Case in point, Maude has launched a film partnership with TeaTime Pictures, launching a “Cinemaude” film series with monthly screenings of romantic films throughout the summer co-curated by Johnson. “So with Dakota it was more about, how can we tell the story of Maude in the most thoughtful way?”

Goicochea’s proudest campaign so far has been “this vibe is not a toy” (vibe being slang for vibrator) inspired by the famous Volkswagen “Think Small” campaigns which appeared next to a tongue-in-cheek picture of a very tiny Volskwagen. “The point was that it was making fun of the industry and its obsession with muscle cars. It was saying, ‘Look, this car isn’t going to make you fly, but it is going to get you from A to B’,” says Goicochea. The campaign won a string of awards and has become advertising legend. 

“We wanted to be irreverent and subversive, and it worked, the campaign got picked up, and we were able to show how Maude products are important and not just ‘toys’,” says Goicochea. “We were able to make the point that, if 70 per cent of women can’t organsm during vaginal sex, then actually, this vibe is actually pretty essential.” 

Quickfire

Learned the hard way

🧠

The only moment of self-doubt is when I have to fundraise and not everything is in my control. I think for any entrepreneur, having to sell your dream over and over and over again can be so wearing. But you just have to keep going – the entrepreneurial journey is a very, very long marathon.

Productivity hack

⚡️

Airtable, it’s like a souped up Google Excel, but even better. We use it so much that I just found out we’re power users.

Flexible talent 

🛠

Everyone in the office is full-time, but we work with agencies when it comes to growth, finance and legal.

Workplace perk

⛵️

We take our company sailing every year.

Secret smart

⭐️

For such a small company, (11 people), Maude is extremely well organised. By being organised, we recognise internally that we are trying to build something real. Having spoken to a lot of entrepreneurs, they often say, “try and codify the realness of your own culture”, even when you have a very small team. To do this I have written several Maude Brand Books on things like strategy and comms, and we give them to staff when they join.

On my bedside table

🛏

A clock, and the book How To Talk to Strangers. I don’t like books that try to tell you how to be an entrepreneur. I don’t read business books. But I do get the Harvard Business Review magazine online, which is always helpful and is exactly the right amount of information I need.
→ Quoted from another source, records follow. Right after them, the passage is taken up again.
(* ===== verification/Errors.v ===== *)
(** * Errors and refusals

    [src/src/errors.rs], with the connection errors of [src/src/script.rs] and
    the initialization errors of [src/src/initialization.rs].  An error of
    another crate (a parser, schema, lookup, file or git error) is carried by
    its rendered text.  [error_display] is the [Display] the derive macro
    writes. *)

From S2P Require Import Prelude Text.

Inductive TranslationDirection := PostgreSqlToSqlite | SqliteToPostgreSql.
Inductive RefusalCategory := UnsupportedSourceSyntax | UnrepresentableSemantics.

Record TranslationRefusal := {
  direction : TranslationDirection;
  category : RefusalCategory;
  detail : str
}.

Definition TranslationRefusal_new (d : TranslationDirection) (c : RefusalCategory) (s : str)
  : TranslationRefusal := {| direction := d; category := c; detail := s |}.

Definition refusal_display (refusal : TranslationRefusal) : str :=
  lit "Unsupported "
  ++ match direction refusal with
     | PostgreSqlToSqlite => lit "SQLite"
     | SqliteToPostgreSql => lit "PostgreSQL"
     end
  ++ lit " feature: " ++ detail refusal.

Inductive ConnectionError :=
| UnavailableRelation (relation : str) (statement : nat)
| UnavailableColumn (relation column : str) (statement : nat)
| Translation (refusal : TranslationRefusal).

Definition connection_display (error : ConnectionError) : str :=
  match error with
  | UnavailableRelation relation statement =>
      lit "connection replay needs dropped relation `" ++ relation ++ lit "` at statement "
      ++ dec (Z.of_nat statement)
  | UnavailableColumn relation column statement =>
      lit "connection replay needs dropped column `" ++ column ++ lit "` of `" ++ relation
      ++ lit "` at statement " ++ dec (Z.of_nat statement)
  | Translation refusal => refusal_display refusal
  end.

Inductive InitializationError :=
| NoAttachedDatabase
| Unrepresentable (refusal : TranslationRefusal)
| Unavailable (error : ConnectionError).

Definition initialization_display (error : InitializationError) : str :=
  match error with
  | NoAttachedDatabase => lit "the script has no attached database to initialize"
  | Unrepresentable refusal => refusal_display refusal
  | Unavailable error => connection_display error
  end.

#[global] Instance TranslationRefusal_eq_dec : EqDecision TranslationRefusal.
Proof. unfold EqDecision, Decision. repeat decide equality. Defined.
#[global] Instance ConnectionError_eq_dec : EqDecision ConnectionError.
Proof. solve_decision. Defined.
#[global] Instance InitializationError_eq_dec : EqDecision InitializationError.
Proof. solve_decision. Defined.

Inductive Error :=
| SqlParse (input source : str)
| SchemaError (source : str)
| LookupError (source : str)
| IoError (source : str)
| GitError (message : str)
| Refused (refusal : TranslationRefusal)
| Connection (error : ConnectionError)
| Initialization (error : InitializationError)
| UnsupportedRlsExpressionVariant (expr_variant expression : str)
| SessionVariableMappingNotFound (pattern : str)
| SessionVariableTypeUnreadable (pattern pg_type : str) (source : option (str * str))
| SessionVariableTypeDisagrees (pattern recorded written : str)
| SessionVariableReadAsScalar (pattern : str) (delimiter : Z)
| SessionVariableReadAsSet (pattern : str) (written : Z)
| SessionVariableDelimiterDisagrees (pattern : str) (recorded written : Z)
| RlsTableDetected (table_name suffix : str)
| UnusableAttachedTables (reason : str)
| EmptyRlsTableSuffix
| UnresolvedColumnReference (reference reason : str)
| UnsupportedReverseStatement (statement_type : str)
| UnsupportedNamedPlaceholder (placeholder : str)
| TableNotFoundInSchema (table_name : str)
| EmittedNameCollision (kind name first second reason : str)
| MissingPrimaryKeyInUpsert (table_name : str) (pk_columns insert_columns : list str)
| RlsAuditTableNameRequired
| MigrationNotFound (path : str)
| UnsupportedSchemaQualification (object_name reason : str)
| ReadonlyDenyTriggerNameCollision (table_name trigger_name : str).

#[global] Instance Error_eq_dec : EqDecision Error.
Proof. solve_decision. Defined.

(** The four constructors of a refusal. *)
Definition unsupported_source_syntax (detail : str) : Error :=
  Refused (TranslationRefusal_new PostgreSqlToSqlite UnsupportedSourceSyntax detail).
Definition reverse_unsupported_source_syntax (detail : str) : Error :=
  Refused (TranslationRefusal_new SqliteToPostgreSql UnsupportedSourceSyntax detail).
Definition forward_refusal (detail : str) : Error :=
  Refused (TranslationRefusal_new PostgreSqlToSqlite UnrepresentableSemantics detail).
Definition reverse_refusal (detail : str) : Error :=
  Refused (TranslationRefusal_new SqliteToPostgreSql UnrepresentableSemantics detail).

(** A double quote around [s]. *)
Definition quoted (s : str) : str := [34] ++ s ++ [34].

(** The messages about session variables. *)
Definition session_variable_display (error : Error) : option str :=
  match error with
  | SessionVariableMappingNotFound pattern => Some
      (lit "No session variable mapping configured for pattern '" ++ pattern
       ++ lit "'. Configure a mapping using `with_session_variable()` or `with_session_user()` in the translation options.")
  | SessionVariableTypeUnreadable pattern pg_type _ => Some
      (lit "The session variable mapping for '" ++ pattern
       ++ lit "' records the PostgreSQL type '" ++ pg_type
       ++ lit "', which does not parse as one. Record it as PostgreSQL spells it, such as `uuid` or `numeric(10,2)`.")
  | SessionVariableTypeDisagrees pattern recorded written => Some
      (lit "The session variable mapping for '" ++ pattern
       ++ lit "' records the PostgreSQL type '" ++ recorded
       ++ lit "', and this statement casts the setting to '" ++ written
       ++ lit "'. The cast is dropped going to SQLite and written again from the recorded type coming back, so the two have to agree: correct whichever is stale.")
  | SessionVariableReadAsScalar pattern delimiter => Some
      (lit "The session variable mapping for '" ++ pattern
       ++ lit "' declares a set joined by '" ++ [delimiter]
       ++ lit "', which is read through `x = ANY(string_to_array(current_setting(...), '" ++ [delimiter]
       ++ lit "'))`, and this statement reads it as one value. Compare against the set, or drop the `holding_set` declaration if the setting holds one value.")
  | SessionVariableReadAsSet pattern written => Some
      (lit "The session variable mapping for '" ++ pattern
       ++ lit "' declares one value, and this statement splits the setting on '" ++ [written]
       ++ lit "' and tests membership of the elements. Declare the set with `holding_set('" ++ [written]
       ++ lit "')`, or compare against the value.")
  | SessionVariableDelimiterDisagrees pattern recorded written => Some
      (lit "The session variable mapping for '" ++ pattern
       ++ lit "' declares a set joined by '" ++ [recorded]
       ++ lit "', and this statement splits the setting on '" ++ [written]
       ++ lit "'. The two have to agree: correct whichever is stale.")
  | _ => None
  end.

(** The [Display] of an error.  [debug] is the standard library's [Debug] of a
    list of strings. *)
Definition error_display (debug : list str → str) (error : Error) : str :=
  match error with
  | SqlParse input source => lit "Parser error in '" ++ input ++ lit "': " ++ source
  | SchemaError source => lit "Schema error: " ++ source
  | LookupError source => lit "Schema lookup error: " ++ source
  | IoError source => lit "IO error: " ++ source
  | GitError message => lit "Git error: " ++ message
  | Refused refusal => refusal_display refusal
  | Connection error => connection_display error
  | Initialization error => initialization_display error
  | UnsupportedRlsExpressionVariant expr_variant expression =>
      lit "Reverse RLS scanner encountered unsupported expression variant '" ++ expr_variant
      ++ lit "'. Refusing to continue to avoid fail-open behavior. Expression: " ++ expression
  | RlsTableDetected table_name suffix =>
      lit "Direct access to RLS backing table '" ++ table_name
      ++ lit "' is not allowed. Tables with suffix '" ++ suffix
      ++ lit "' are internal RLS tables. Use the corresponding view instead."
  | UnusableAttachedTables reason => lit "The attached tables cannot be placed: " ++ reason
  | EmptyRlsTableSuffix =>
      lit "The RLS backing table suffix is empty, so a secured table and its view would take the same name and every name would read as a backing table. Set a non-empty suffix with with_rls_table_suffix, or leave the default '_rls'."
  | UnresolvedColumnReference reference reason =>
      reference ++ lit " cannot be resolved to a declared column: " ++ reason
      ++ lit ". This translation depends on the column's declared type, and reading the type off any table in the schema that happens to carry the name would answer with another table's column. Include the column's table in the translation batch, or qualify the reference so it names one relation."
  | UnsupportedReverseStatement statement_type =>
      lit "Reverse translation supports DML (INSERT, UPDATE, DELETE, SELECT) and transaction control (BEGIN, COMMIT, ROLLBACK, SAVEPOINT, RELEASE, ROLLBACK TO SAVEPOINT). Received: "
      ++ statement_type
  | UnsupportedNamedPlaceholder placeholder =>
      lit "Named bind placeholder '" ++ placeholder
      ++ lit "' is not supported in reverse translation. PostgreSQL accepts only numbered parameters ($N); use positional (?) or numbered (?N)."
  | TableNotFoundInSchema table_name =>
      lit "Table '" ++ table_name
      ++ lit "' not found in schema. Reverse translation requires schema information for accurate type recovery."
  | EmittedNameCollision kind name first second reason =>
      lit "Two " ++ kind ++ lit " in the emitted schema are both named '" ++ name
      ++ lit "', one from " ++ first ++ lit " and one from " ++ second ++ lit ". " ++ reason
      ++ lit ", so the second definition cannot apply. Rename one of them at the source."
  | MissingPrimaryKeyInUpsert table_name pk_columns insert_columns =>
      lit "INSERT OR REPLACE on table '" ++ table_name ++ lit "' must include primary key columns "
      ++ debug pk_columns ++ lit ". Found columns: " ++ debug insert_columns
  | RlsAuditTableNameRequired =>
      lit "RLS audit table name must be configured via `with_rls_audit_table_name()` when translating schemas with RLS policies. Example: .with_rls_audit_table_name("
      ++ quoted (lit "rls_violations") ++ lit ")"
  | MigrationNotFound path =>
      lit "stop_at path '" ++ path ++ lit "' was not found among discovered up.sql migrations"
  | UnsupportedSchemaQualification object_name reason =>
      lit "Unsupported schema-qualified object name '" ++ object_name ++ lit "': " ++ reason
      ++ lit ". Forward translation accepts explicit schemas only when they resolve in the input schema."
  | ReadonlyDenyTriggerNameCollision table_name trigger_name =>
      lit "Cannot generate read-only deny trigger '" ++ trigger_name ++ lit "' for table '"
      ++ table_name
      ++ lit "': the input schema already defines an object with that name. Rename the conflicting object."
  | error => default [] (session_variable_display error)
  end.

(** The errors of the PL/pgSQL crate, and the refusal each becomes. *)
Inductive Extracted :=
| ExceptionHandler (name : str)
| QualifiedAssignment (qualifier name : str)
| UnsupportedRaiseUsing (clause : str)
| Tokenization (name body source : str)
| MissingBeginBlock (name body : str)
| MissingEndBlock (name body : str)
| UnterminatedDollarQuote (name : str)
| ParseStatements (name body source : str).

Definition from_plpgsql (error : Extracted) : Error :=
  match error with
  | ExceptionHandler name => forward_refusal
      (lit "trigger function '" ++ name
       ++ lit "' uses exception handling, which SQLite has no equivalent for: a trigger body can abort the statement with RAISE(ABORT) but cannot catch anything. Move the handling into the application, or drop the handler and let the error surface.")
  | QualifiedAssignment qualifier name =>
      if eq_ignore_ascii_case qualifier (lit "new") then forward_refusal
        (lit "assigning to `" ++ qualifier ++ lit "." ++ name
         ++ lit "` has no SQLite equivalent here, since a SQLite trigger cannot change the row it fired for. It is emulated with an UPDATE over the written row, which needs the whole trigger function body to be a run of assignments to columns the table declares, closed by RETURN NEW.")
      else forward_refusal
        (lit "assigning to `" ++ qualifier ++ lit "." ++ name
         ++ lit "` has no SQLite equivalent, since a SQLite trigger body has no plpgsql record variable to hold the change. Compute the value in the statement that reads it.")
  | UnsupportedRaiseUsing clause => forward_refusal
      (lit "RAISE EXCEPTION USING " ++ clause
       ++ lit " is not supported; only USING MESSAGE = '<string literal>' translates to SQLite")
  | Tokenization name body source => unsupported_source_syntax
      (lit "Failed to tokenize trigger function '" ++ name ++ lit "' body: " ++ source
       ++ lit ". Body: " ++ body)
  | MissingBeginBlock name body => unsupported_source_syntax
      (lit "Trigger function '" ++ name ++ lit "' body must contain BEGIN...END block. Body: " ++ body)
  | MissingEndBlock name body => unsupported_source_syntax
      (lit "Trigger function '" ++ name ++ lit "' body must end with END. Body: " ++ body)
  | UnterminatedDollarQuote name => unsupported_source_syntax
      (lit "Trigger function '" ++ name ++ lit "' body has an unterminated dollar-quoted string")
  | ParseStatements name body source => unsupported_source_syntax
      (lit "Failed to parse trigger function '" ++ name ++ lit "' body statements: " ++ source
       ++ lit ". Body: " ++ body)
  end.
Sunday morning will find me

📚

Either on a sailboat in Oyster Bay, Long Island, or in a bookstore. I love design books and vintage cookbooks.

Advice to change your life

👀

Don’t underestimate the power of “no.” When you’re at a company like Maude, which has had such quick visibility, we get so many emails every day about partnerships and activations and new marketing platforms. When it’s this hot, you have to be protective and just say no. Saying yes to shiny things leads to a lot of inefficiency, as well as a lack of focus and strategy.